> _Problem statement_
Nothing outside the range below should be printed. Output exactly the lines from the line with "(** A field" to the line with "filter_file customFlag f;", both included.

> _Records for this exercise_

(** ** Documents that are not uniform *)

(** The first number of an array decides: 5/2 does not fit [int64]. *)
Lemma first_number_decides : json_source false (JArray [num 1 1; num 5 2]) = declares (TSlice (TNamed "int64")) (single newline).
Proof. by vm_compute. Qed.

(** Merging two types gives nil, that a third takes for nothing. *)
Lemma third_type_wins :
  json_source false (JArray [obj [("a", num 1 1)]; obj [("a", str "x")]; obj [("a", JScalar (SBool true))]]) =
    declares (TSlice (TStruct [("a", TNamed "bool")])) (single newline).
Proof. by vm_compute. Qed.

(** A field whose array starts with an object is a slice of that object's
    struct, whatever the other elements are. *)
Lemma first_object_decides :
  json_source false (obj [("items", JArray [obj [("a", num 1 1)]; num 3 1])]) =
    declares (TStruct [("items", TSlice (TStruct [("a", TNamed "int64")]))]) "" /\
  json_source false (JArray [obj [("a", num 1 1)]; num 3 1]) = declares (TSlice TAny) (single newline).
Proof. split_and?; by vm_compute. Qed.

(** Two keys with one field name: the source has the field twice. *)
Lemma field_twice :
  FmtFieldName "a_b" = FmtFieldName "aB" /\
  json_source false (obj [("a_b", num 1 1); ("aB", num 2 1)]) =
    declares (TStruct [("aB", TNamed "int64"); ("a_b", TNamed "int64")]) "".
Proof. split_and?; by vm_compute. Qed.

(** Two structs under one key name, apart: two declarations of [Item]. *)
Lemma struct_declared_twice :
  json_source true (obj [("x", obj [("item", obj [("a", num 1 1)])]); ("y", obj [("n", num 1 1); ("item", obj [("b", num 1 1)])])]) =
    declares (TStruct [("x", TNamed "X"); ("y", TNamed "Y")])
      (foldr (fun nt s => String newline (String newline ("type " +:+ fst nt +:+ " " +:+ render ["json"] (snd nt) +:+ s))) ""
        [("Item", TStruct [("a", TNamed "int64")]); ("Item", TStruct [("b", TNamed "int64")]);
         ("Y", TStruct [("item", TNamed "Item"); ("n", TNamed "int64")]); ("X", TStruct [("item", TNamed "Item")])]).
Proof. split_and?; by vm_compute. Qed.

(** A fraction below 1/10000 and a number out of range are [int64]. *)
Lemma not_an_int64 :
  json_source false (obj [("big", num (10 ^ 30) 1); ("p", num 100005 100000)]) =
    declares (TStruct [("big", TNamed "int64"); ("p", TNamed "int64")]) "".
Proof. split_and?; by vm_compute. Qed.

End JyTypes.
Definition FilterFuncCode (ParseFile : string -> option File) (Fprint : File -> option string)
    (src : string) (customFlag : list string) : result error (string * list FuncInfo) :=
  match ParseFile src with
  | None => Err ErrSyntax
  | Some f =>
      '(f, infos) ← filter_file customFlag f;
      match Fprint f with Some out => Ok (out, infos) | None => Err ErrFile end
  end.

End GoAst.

> _Expected answer_
(** A field whose array starts with an object is a slice of that object's
    struct, whatever the other elements are. *)
Lemma first_object_decides :
  json_source false (obj [("items", JArray [obj [("a", num 1 1)]; num 3 1])]) =
    declares (TStruct [("items", TSlice (TStruct [("a", TNamed "int64")]))]) "" /\
  json_source false (JArray [obj [("a", num 1 1)]; num 3 1]) = declares (TSlice TAny) (single newline).
Proof. split_and?; by vm_compute. Qed.

(** Two keys with one field name: the source has the field twice. *)
Lemma field_twice :
  FmtFieldName "a_b" = FmtFieldName "aB" /\
  json_source false (obj [("a_b", num 1 1); ("aB", num 2 1)]) =
    declares (TStruct [("aB", TNamed "int64"); ("a_b", TNamed "int64")]) "".
Proof. split_and?; by vm_compute. Qed.

(** Two structs under one key name, apart: two declarations of [Item]. *)
Lemma struct_declared_twice :
  json_source true (obj [("x", obj [("item", obj [("a", num 1 1)])]); ("y", obj [("n", num 1 1); ("item", obj [("b", num 1 1)])])]) =
    declares (TStruct [("x", TNamed "X"); ("y", TNamed "Y")])
      (foldr (fun nt s => String newline (String newline ("type " +:+ fst nt +:+ " " +:+ render ["json"] (snd nt) +:+ s))) ""
        [("Item", TStruct [("a", TNamed "int64")]); ("Item", TStruct [("b", TNamed "int64")]);
         ("Y", TStruct [("item", TNamed "Item"); ("n", TNamed "int64")]); ("X", TStruct [("item", TNamed "Item")])]).
Proof. split_and?; by vm_compute. Qed.

(** A fraction below 1/10000 and a number out of range are [int64]. *)
Lemma not_an_int64 :
  json_source false (obj [("big", num (10 ^ 30) 1); ("p", num 100005 100000)]) =
    declares (TStruct [("big", TNamed "int64"); ("p", TNamed "int64")]) "".
Proof. split_and?; by vm_compute. Qed.

End JyTypes.
Definition FilterFuncCode (ParseFile : string -> option File) (Fprint : File -> option string)
    (src : string) (customFlag : list string) : result error (string * list FuncInfo) :=
  match ParseFile src with
  | None => Err ErrSyntax
  | Some f =>
      '(f, infos) ← filter_file customFlag f;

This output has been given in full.